Records from a collection
******************************
(** One call that core accepts. *)
Lemma agree_step ids d v c now req a v' : agree ids d v -> covered req = true ->
  hostserv.dispatch moduleID allow c now req v = (Ok a, v') ->
  exists b ids', fst (dispatch moduleID now req d) = Ok b /\ same_reply a b /\
    agree ids' (snd (dispatch moduleID now req d)) v'.
Proof.
  intros [Hwf Hs Hd [Hr Hp] Hsub] Hc H.
  destruct req as [k|k x|k|p| |t x|ts| |scopes|? ? ? ?|?|?]; try done; cbn [hostserv.dispatch dispatch fst snd] in *.
  - unfold hostserv.storeServer_Get in H. destruct (store.Get _ _ _ _) as [o|] eqn:E; simplify_eq.
    apply store.Get_view in E; [|done]. subst o. eexists _, ids. split; [done|]. split; [|by constructor].
    simpl. unfold StoreGet. by rewrite Hs.
  - unfold hostserv.storeServer_Put in H. destruct (store.Put _ _ _ _ _) as [[u|] s'] eqn:E; simplify_eq.
    apply store.Put_view in E as [Hw Hv]; [|done]. eexists _, ids. split; [done|]. split; [done|]. constructor; try done.
    intros k'. simpl. rewrite Hv. simpl. case_bool_decide as Hk.
    + injection Hk as ->. apply lookup_insert_eq.
    + rewrite lookup_insert_ne by congruence. apply Hs.
  - unfold hostserv.storeServer_Delete in H. destruct (store.Delete _ _ _ _) as [[u|] s'] eqn:E; simplify_eq.
    apply store.Delete_view in E as [Hw Hv]; [|done]. eexists _, ids. split; [done|]. split; [done|]. constructor; try done.
    intros k'. simpl. rewrite Hv. simpl. case_bool_decide as Hk.
    + injection Hk as ->. apply lookup_delete_eq.
    + rewrite lookup_delete_ne by congruence. apply Hs.
  - unfold hostserv.storeServer_List in H. destruct (store.List _ _ _ _) as [l|] eqn:E; simplify_eq.
    eexists _, ids. split; [done|]. split; [by eapply keys_perm|by constructor].
  - unfold hostserv.policyServer_Get, policy.Get in H. simplify_eq. eexists _, ids. split; [done|]. split; [|by constructor].
    simpl. by rewrite Hr, Hp.
  - unfold hostserv.eventsServer_Publish in H. simplify_eq. eexists _, ids. split; [done|]. split; [done|]. constructor; try done.
    cbn [subscribers Publish hostserv.Bus hostserv.with_bus]. apply Forall2_fmap_l.
    eapply Forall2_impl; [exact Hsub|]. intros s id. apply same_sub_publish.
  - unfold hostserv.eventsServer_Subscribe in H. destruct (find_first _ ts); [done|]. cbn [eventbus.Subscribe] in H. simplify_eq.
    eexists _, (ids ++ [eventbus.fresh_id (hostserv.Bus v)]). split; [done|]. split; [done|]. constructor; try done.
    cbn [subscribers hostserv.Bus hostserv.with_bus snd subscribe]. apply Forall2_app.
    + eapply Forall2_impl; [exact Hsub|]. intros s id. apply (same_sub_subscribe ts).
    + constructor; [|done]. eexists. simpl. rewrite lookup_insert_eq. split; [done|]. split; [set_solver|]. split; [lia|].
      split; [done|]. split; [|done]. rewrite Forall_forall. intros p Hin ->. cbn [covered] in Hc. rewrite forallb_forall in Hc.
      specialize (Hc "*" (proj1 (list_elem_of_In _ _) Hin)). done.
  - unfold hostserv.identityServer_WhoAmI in H. rewrite Hd in H. simplify_eq. eexists _, ids. split; [done|]. split; [done|by constructor].
Qed.

(** A run: the calls of one module, with the replies. *)
Fixpoint core_run (reqs : list (store.call * Z * hostserv.request)) (v : services) : list (result error hostserv.reply) * services :=
  match reqs with
  | [] => ([], v)
  | (c, now, r) :: rs =>
      let (a, v1) := hostserv.serve moduleID token allow [token] c now r v in
      let (l, v2) := core_run rs v1 in (a :: l, v2)
  end.
Fixpoint kit_run (reqs : list (store.call * Z * hostserv.request)) (d : HostData) : list (result error hostserv.reply) * HostData :=
  match reqs with
  | [] => ([], d)
  | (_, now, r) :: rs =>
      let (a, d1) := serve moduleID token [token] now r d in
      let (l, d2) := kit_run rs d1 in (a :: l, d2)
  end.

End Agree.

(** *** Witness: a module that subscribes to itself, publishes and stores *)

Definition kit_requests : list (store.call * Z * hostserv.request) :=
  [(store.a_call, 0, hostserv.SubscribeEvents ["m.*"]); (store.a_call, 5, hostserv.PublishEvent "up" "1");
   (store.a_call, 6, hostserv.StorePut "k" "v"); (store.a_call, 7, hostserv.StoreList "")].
Definition kit_services : hostserv.Services store.MemStore unit :=
  hostserv.mkServices ∅ eventbus.New policy.NewManager
    (hostserv.mkIdentity ("test-device", false, "test") (fun _ _ => Err (werror.mkError "no" [] None))) tt [] [].


(** ** The stub's policy stream ([policyServer.Watch]) *)

(** One watcher: [sent] as in the code, whether it is about to read the document or
    waits on its slot, and what it has sent. *)
Record watch := mkWatch { slot : nat; sent : Z; reading : bool; out : list (Z * string) }.

(** [Watch] begins with [addPolicyWatcher]. *)
Definition start_watch (d : HostData) : watch * HostData :=
  let (i, d') := addPolicyWatcher d in (mkWatch i 0 true [], d').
******************************
(Assignment) Each of the records is to be repeated word for word.

(Problem solution)
(** One call that core accepts. *)
Lemma agree_step ids d v c now req a v' : agree ids d v -> covered req = true ->
  hostserv.dispatch moduleID allow c now req v = (Ok a, v') ->
  exists b ids', fst (dispatch moduleID now req d) = Ok b /\ same_reply a b /\
    agree ids' (snd (dispatch moduleID now req d)) v'.
Proof.
  intros [Hwf Hs Hd [Hr Hp] Hsub] Hc H.
  destruct req as [k|k x|k|p| |t x|ts| |scopes|? ? ? ?|?|?]; try done; cbn [hostserv.dispatch dispatch fst snd] in *.
  - unfold hostserv.storeServer_Get in H. destruct (store.Get _ _ _ _) as [o|] eqn:E; simplify_eq.
    apply store.Get_view in E; [|done]. subst o. eexists _, ids. split; [done|]. split; [|by constructor].
    simpl. unfold StoreGet. by rewrite Hs.
  - unfold hostserv.storeServer_Put in H. destruct (store.Put _ _ _ _ _) as [[u|] s'] eqn:E; simplify_eq.
    apply store.Put_view in E as [Hw Hv]; [|done]. eexists _, ids. split; [done|]. split; [done|]. constructor; try done.
    intros k'. simpl. rewrite Hv. simpl. case_bool_decide as Hk.
    + injection Hk as ->. apply lookup_insert_eq.
    + rewrite lookup_insert_ne by congruence. apply Hs.
  - unfold hostserv.storeServer_Delete in H. destruct (store.Delete _ _ _ _) as [[u|] s'] eqn:E; simplify_eq.
    apply store.Delete_view in E as [Hw Hv]; [|done]. eexists _, ids. split; [done|]. split; [done|]. constructor; try done.
    intros k'. simpl. rewrite Hv. simpl. case_bool_decide as Hk.
    + injection Hk as ->. apply lookup_delete_eq.
    + rewrite lookup_delete_ne by congruence. apply Hs.
  - unfold hostserv.storeServer_List in H. destruct (store.List _ _ _ _) as [l|] eqn:E; simplify_eq.
    eexists _, ids. split; [done|]. split; [by eapply keys_perm|by constructor].
  - unfold hostserv.policyServer_Get, policy.Get in H. simplify_eq. eexists _, ids. split; [done|]. split; [|by constructor].
    simpl. by rewrite Hr, Hp.
  - unfold hostserv.eventsServer_Publish in H. simplify_eq. eexists _, ids. split; [done|]. split; [done|]. constructor; try done.
    cbn [subscribers Publish hostserv.Bus hostserv.with_bus]. apply Forall2_fmap_l.
    eapply Forall2_impl; [exact Hsub|]. intros s id. apply same_sub_publish.
  - unfold hostserv.eventsServer_Subscribe in H. destruct (find_first _ ts); [done|]. cbn [eventbus.Subscribe] in H. simplify_eq.
    eexists _, (ids ++ [eventbus.fresh_id (hostserv.Bus v)]). split; [done|]. split; [done|]. constructor; try done.
    cbn [subscribers hostserv.Bus hostserv.with_bus snd subscribe]. apply Forall2_app.
    + eapply Forall2_impl; [exact Hsub|]. intros s id. apply (same_sub_subscribe ts).
    + constructor; [|done]. eexists. simpl. rewrite lookup_insert_eq. split; [done|]. split; [set_solver|]. split; [lia|].
      split; [done|]. split; [|done]. rewrite Forall_forall. intros p Hin ->. cbn [covered] in Hc. rewrite forallb_forall in Hc.
      specialize (Hc "*" (proj1 (list_elem_of_In _ _) Hin)). done.
  - unfold hostserv.identityServer_WhoAmI in H. rewrite Hd in H. simplify_eq. eexists _, ids. split; [done|]. split; [done|by constructor].
Qed.

(** A run: the calls of one module, with the replies. *)
Fixpoint core_run (reqs : list (store.call * Z * hostserv.request)) (v : services) : list (result error hostserv.reply) * services :=
  match reqs with
  | [] => ([], v)
  | (c, now, r) :: rs =>
      let (a, v1) := hostserv.serve moduleID token allow [token] c now r v in
      let (l, v2) := core_run rs v1 in (a :: l, v2)
  end.
Fixpoint kit_run (reqs : list (store.call * Z * hostserv.request)) (d : HostData) : list (result error hostserv.reply) * HostData :=
  match reqs with
  | [] => ([], d)
  | (_, now, r) :: rs =>
      let (a, d1) := serve moduleID token [token] now r d in
      let (l, d2) := kit_run rs d1 in (a :: l, d2)
  end.

End Agree.

(** *** Witness: a module that subscribes to itself, publishes and stores *)

Definition kit_requests : list (store.call * Z * hostserv.request) :=
  [(store.a_call, 0, hostserv.SubscribeEvents ["m.*"]); (store.a_call, 5, hostserv.PublishEvent "up" "1");
   (store.a_call, 6, hostserv.StorePut "k" "v"); (store.a_call, 7, hostserv.StoreList "")].
Definition kit_services : hostserv.Services store.MemStore unit :=
  hostserv.mkServices ∅ eventbus.New policy.NewManager
    (hostserv.mkIdentity ("test-device", false, "test") (fun _ _ => Err (werror.mkError "no" [] None))) tt [] [].


(** ** The stub's policy stream ([policyServer.Watch]) *)

(** One watcher: [sent] as in the code, whether it is about to read the document or
    waits on its slot, and what it has sent. *)
Record watch := mkWatch { slot : nat; sent : Z; reading : bool; out : list (Z * string) }.

(** [Watch] begins with [addPolicyWatcher]. *)
Definition start_watch (d : HostData) : watch * HostData :=
  let (i, d') := addPolicyWatcher d in (mkWatch i 0 true [], d').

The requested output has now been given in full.